■ WORK ORDER:
Look below for the line holding "(** A generator" and the line holding "Definition GeneratorMap : Type". Transcribe exactly those lines and all lines between them, nothing more.

■ PROVIDED RECORDS:
Segment Open

(** * Chapter03/notebook.ipynb: the [generate] routine

    A shallow embedding of the notebook's single function [generate]
    (Melody RNN orchestration) and proofs about the timing window it
    computes, its two [raise] statements and the order of its calls to
    the external collaborators (magenta, visual_midi, [time], [os]).

    The arithmetic of [generate] is Python [float] arithmetic mixed with
    [int]s.  The embedding is written once, over an interface [PyFloat]
    of the operations the code uses, and instantiated twice:
    - [Exact]: rationals, no rounding ("exact arithmetic");
    - [Binary64]: IEEE-754 double precision as CPython computes it, on
      the Standard Library's executable specification [spec_float]. *)

From Stdlib Require Import ZArith QArith Qround Lqa Lia.
From Stdlib Require Import String Ascii List Bool DecimalString.
From Stdlib Require Import SpecFloat.
Import ListNotations.

Set Implicit Arguments.

(** ** Exceptions and the error monad *)

(** The exceptions the body of [generate] can raise: the two explicit
    [raise Exception(...)], the built-in errors of the arithmetic and
    of the subscript operations, and whatever a collaborator raises. *)
Inductive exn : Type :=
| Exception (msg : string)
| ZeroDivisionError
| OverflowError
| ValueError
| KeyError (key : string)
| IndexError
| CollaboratorError (msg : string).

Definition result (A : Type) : Type := (exn + A)%type.

Definition ret {A} (a : A) : result A := inr a.
Definition raise {A} (e : exn) : result A := inl e.
Definition bind {A B} (c : result A) (k : A -> result B) : result B :=
  match c with
  | inl e => inl e
  | inr a => k a
  end.

Declare Scope py_scope.
Delimit Scope py_scope with py.
Notation "x <- c ;; k" := (bind c (fun x => k))
  (at level 61, c at next level, right associativity) : py_scope.

(** ** The arithmetic interface *)

(** What [generate] needs from [float]: conversion from [int] (implicit
    in every mixed operation, [OverflowError] when the integer is too
    large), [+], [-], [*], true division ([ZeroDivisionError] on a zero
    divisor), the comparison [x > 0], [math.ceil] (which returns an
    [int], and raises on infinities and NaN), the two literals [60.0]
    and [0.00001], and [0.0], the [total_time] of a fresh
    [NoteSequence()]. *)
Class PyFloat (F : Type) : Type := {
  float_of_int : Z -> result F;
  float_add : F -> F -> F;
  float_sub : F -> F -> F;
  float_mul : F -> F -> F;
  float_truediv : F -> F -> result F;
  float_gt0 : F -> bool;
  math_ceil : F -> result Z;
  lit_60 : F;
  lit_0_00001 : F;
  lit_0_0 : F
}.

(** [str] of a Python [int]. *)
Definition str_int (z : Z) : string := NilZero.string_of_int (Z.to_int z).

(** ** The timing window (source lines 142-181) *)

Section Window.

Context {F : Type} `{PyFloat F}.

Local Open Scope py_scope.
Local Open Scope string_scope.

(** [int * float]: the integer is converted first. *)
Definition int_mul_float (n : Z) (x : F) : result F :=
  nf <- float_of_int n ;; ret (float_mul nf x).

(** [float / int]. *)
Definition float_div_int (x : F) (n : Z) : result F :=
  nf <- float_of_int n ;; float_truediv x nf.

(** [seconds_per_step = 60.0 / qpm / getattr(generator, "steps_per_quarter", 4)] *)
Definition seconds_per_step_of (qpm : F) (steps_per_quarter : Z) : result F :=
  q <- float_truediv lit_60 qpm ;;
  float_div_int q steps_per_quarter.

(** The locals of the primer half of the computation (lines 142-161). *)
Record PrimerWindow : Type := {
  seconds_per_step : F;
  primer_sequence_length_steps : Z;
  primer_sequence_length_time : F;
  primer_end_adjust : F;
  primer_start_time : Z;
  primer_end_time : F
}.

(** [primer_end_adjust = (0.00001 if primer_sequence_length_time > 0 else 0)];
    the [int] [0] of the else branch takes part in float arithmetic
    only, where it is converted. *)
Definition primer_end_adjust_of (primer_sequence_length_time : F) : result F :=
  if float_gt0 primer_sequence_length_time then ret lit_0_00001
  else float_of_int 0.

Definition primer_window (qpm : F) (steps_per_quarter : Z) (total_time : F)
  : result PrimerWindow :=
  sps <- seconds_per_step_of qpm steps_per_quarter ;;
  ratio <- float_truediv total_time sps ;;
  steps <- math_ceil ratio ;;
  time <- int_mul_float steps sps ;;
  adjust <- primer_end_adjust_of time ;;
  let start := 0%Z in
  startf <- float_of_int start ;;
  ret {| seconds_per_step := sps;
         primer_sequence_length_steps := steps;
         primer_sequence_length_time := time;
         primer_end_adjust := adjust;
         primer_start_time := start;
         primer_end_time := float_sub (float_add startf time) adjust |}.

(** The locals of the generation half (lines 166-181). *)
Record GenerationWindow : Type := {
  generation_length_steps : Z;
  generation_length_time : F;
  generation_start_time : F;
  generation_end_time : F
}.

(** The message of the [raise] at lines 168-171. *)
Definition length_message (total_length_steps primer_steps : Z) : string :=
  "Total length in steps too small "
  ++ "(" ++ str_int total_length_steps ++ ")"
  ++ ", needs to be at least one bar bigger than primer "
  ++ "(" ++ str_int primer_steps ++ ")".

Definition generation_window (p : PrimerWindow) (total_length_steps : Z)
  : result GenerationWindow :=
  let steps := (total_length_steps - primer_sequence_length_steps p)%Z in
  if (steps <=? 0)%Z then
    raise (Exception
             (length_message total_length_steps (primer_sequence_length_steps p)))
  else
    time <- int_mul_float steps (seconds_per_step p) ;;
    let start := primer_end_time p in
    ret {| generation_length_steps := steps;
           generation_length_time := time;
           generation_start_time := start;
           generation_end_time :=
             float_add (float_add start time) (primer_end_adjust p) |}.

(** Lines 142-181 as a whole. *)
Definition window (qpm : F) (steps_per_quarter : Z) (total_time : F)
           (total_length_steps : Z) : result (PrimerWindow * GenerationWindow) :=
  p <- primer_window qpm steps_per_quarter total_time ;;
  g <- generation_window p total_length_steps ;;
  ret (p, g).

End Window.

Arguments PrimerWindow F : clear implicits.
Arguments GenerationWindow F : clear implicits.

(** ** Exact arithmetic: rationals *)

Module Exact.

Definition truediv (x y : Q) : result Q :=
  if Qeq_bool y 0 then raise ZeroDivisionError else ret (x / y).

Definition gt0 (x : Q) : bool := negb (Qle_bool x 0).

#[global] Instance Q_PyFloat : PyFloat Q := {|
  float_of_int := fun z => ret (inject_Z z);
  float_add := Qplus;
  float_sub := Qminus;
  float_mul := Qmult;
  float_truediv := truediv;
  float_gt0 := gt0;
  math_ceil := fun x => ret (Qceiling x);
  lit_60 := 60;
  lit_0_00001 := 1 # 100000;
  lit_0_0 := 0
|}.

(** The step duration as the formula gives it. *)
Definition step_duration (qpm : Q) (steps_per_quarter : Z) : Q :=
  60 / qpm / inject_Z steps_per_quarter.

(** The locals of the primer half as the formulas of the source give
    them over the rationals, for a given step duration. *)
Definition primer_locals_at (sps t : Q) : PrimerWindow Q :=
  let steps := Qceiling (t / sps) in
  let time := inject_Z steps * sps in
  let adjust := if gt0 time then 1 # 100000 else 0 in
  {| seconds_per_step := sps;
     primer_sequence_length_steps := steps;
     primer_sequence_length_time := time;
     primer_end_adjust := adjust;
     primer_start_time := 0;
     primer_end_time := 0 + time - adjust |}.

Definition primer_locals (qpm : Q) (spq : Z) (t : Q) : PrimerWindow Q :=
  primer_locals_at (step_duration qpm spq) t.

(** The locals of the generation half, likewise. *)
Definition generation_locals (p : PrimerWindow Q) (total_length_steps : Z)
  : GenerationWindow Q :=
  let steps := (total_length_steps - primer_sequence_length_steps p)%Z in
  {| generation_length_steps := steps;
     generation_length_time := inject_Z steps * seconds_per_step p;
     generation_start_time := primer_end_time p;
     generation_end_time :=
       primer_end_time p + inject_Z steps * seconds_per_step p
       + primer_end_adjust p |}.

End Exact.

(** ** Double precision, as CPython computes *)

Module Binary64.

Definition prec : Z := 53.
Definition emax : Z := 1024.

Definition float : Type := spec_float.

(** [int] to [float]: round to nearest even, [OverflowError] when the
    rounded value is out of range. *)
Definition of_int (z : Z) : result float :=
  match binary_normalize prec emax z 0 false with
  | S754_infinity _ => raise OverflowError
  | x => ret x
  end.

Definition is_zero (x : float) : bool :=
  match x with S754_zero _ => true | _ => false end.

(** [float.__truediv__]: a zero divisor raises, otherwise IEEE
    division. *)
Definition truediv (x y : float) : result float :=
  if is_zero y then raise ZeroDivisionError else ret (SFdiv prec emax x y).

Definition gt0 (x : float) : bool := SFltb (S754_zero false) x.

(** [math.ceil]: the exact integer ceiling of a finite double. *)
Definition ceil (x : float) : result Z :=
  match x with
  | S754_zero _ => ret 0%Z
  | S754_infinity _ => raise OverflowError
  | S754_nan => raise ValueError
  | S754_finite s m e =>
      let n := cond_Zopp s (Zpos m) in
      ret (match e with
           | Zneg k => - ((- n) / 2 ^ Zpos k)
           | _ => n * 2 ^ e
           end)%Z
  end.

(** The rational a double stands for; infinities and NaN stand for
    none. *)
Definition to_Q (x : float) : option Q :=
  match x with
  | S754_zero _ => Some 0
  | S754_finite s m e => Some (inject_Z (cond_Zopp s (Zpos m)) * 2 ^ e)
  | S754_infinity _ | S754_nan => None
  end.

(** [x] is finite and stands for exactly [q]. *)
Definition is_exactly (x : float) (q : Q) : Prop :=
  match to_Q x with
  | Some v => v == q
  | None => False
  end.

(** The double denoted by the decimal literal [m / 10^k]: one
    correctly rounded division of two exactly representable
    integers (as long as [|m| < 2^53] and [k <= 22]). *)
Definition decimal (m : Z) (k : Z) : float :=
  SFdiv prec emax (binary_normalize prec emax m 0 false)
                  (binary_normalize prec emax (10 ^ k) 0 false).

#[global] Instance b64_PyFloat : PyFloat float := {|
  float_of_int := of_int;
  float_add := SFadd prec emax;
  float_sub := SFsub prec emax;
  float_mul := SFmul prec emax;
  float_truediv := truediv;
  float_gt0 := gt0;
  math_ceil := ceil;
  lit_60 := decimal 60 0;
  lit_0_00001 := decimal 1 5;
  lit_0_0 := S754_zero false
|}.

End Binary64.

(** ** Strings: [os.path.join], [str.split], the ["%s_%s_%s.ext"] format *)

Section Strings.

Local Open Scope string_scope.

Definition starts_with_slash (s : string) : bool :=
  match s with
  | String c _ => Ascii.eqb c "/"
  | EmptyString => false
  end.

Fixpoint ends_with_slash (s : string) : bool :=
  match s with
  | EmptyString => false
  | String c EmptyString => Ascii.eqb c "/"
  | String _ rest => ends_with_slash rest
  end.

(** [os.path.join(a, b)] on POSIX. *)
Definition os_path_join (a b : string) : string :=
  if starts_with_slash b then b
  else if (a =? "") || ends_with_slash a then a ++ b
  else a ++ "/" ++ b.

(** [s.split(sep)] for a one-character separator. *)
Fixpoint str_split (sep : ascii) (s : string) : list string :=
  match s with
  | EmptyString => [EmptyString]
  | String c rest =>
      if Ascii.eqb c sep then EmptyString :: str_split sep rest
      else match str_split sep rest with
           | [] => [String c EmptyString]
           | h :: t => String c h :: t
           end
  end.

(** ["%s_%s_%s" % (a, b, c)] followed by the extension. *)
Definition output_filename (generator_name generator_id date_and_time ext : string)
  : string :=
  generator_name ++ "_" ++ generator_id ++ "_" ++ date_and_time ++ ext.

End Strings.

(** ** The orchestrator [generate] (source lines 49-230) *)

Section Generate.

Context {F : Type} `{PyFloat F}.

(** Opaque artefacts of the collaborators. *)
Variable Bundle : Type.
Variable PrettyMIDI : Type.

(** The two fields of a [NoteSequence] that [generate] reads. *)
Record Tempo : Type := { tempo_qpm : F }.

Record NoteSequence : Type := {
  tempos : list Tempo;
  total_time : F
}.

(** [GeneratorOptions]: the [args] map in assignment order and the
    [generate_sections] list. *)
Inductive ArgValue : Type :=
| float_value (x : F)
| int_value (n : Z).

Record GenerateSection : Type := {
  start_time : F;
  end_time : F
}.

Record GeneratorOptions : Type := {
  args : list (string * ArgValue);
  generate_sections : list GenerateSection
}.

(** A generator object: its class as printed by [str(generator.__class__)],
    the optional attribute [steps_per_quarter], and its two methods. *)
Record Generator : Type := {
  generator_class : string;
  steps_per_quarter : option Z;
  initialize : result unit;
  generate_method : NoteSequence -> GeneratorOptions -> result NoteSequence
}.

(** The [sequence_generator] module: [get_generator_map()] is a dict
    from configuration id to constructor. *)
Definition GeneratorMap : Type := list (string * (Bundle -> result Generator)).

Fixpoint dict_getitem (m : GeneratorMap) (key : string)
  : result (Bundle -> result Generator) :=
  match m with
  | [] => raise (KeyError key)
  | (k, v) :: rest => if String.eqb k key then ret v else dict_getitem rest key
  end.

Segment Closed

■ REPLY:
(** A generator object: its class as printed by [str(generator.__class__)],
    the optional attribute [steps_per_quarter], and its two methods. *)
Record Generator : Type := {
  generator_class : string;
  steps_per_quarter : option Z;
  initialize : result unit;
  generate_method : NoteSequence -> GeneratorOptions -> result NoteSequence
}.

(** The [sequence_generator] module: [get_generator_map()] is a dict
    from configuration id to constructor. *)
Definition GeneratorMap : Type := list (string * (Bundle -> result Generator)).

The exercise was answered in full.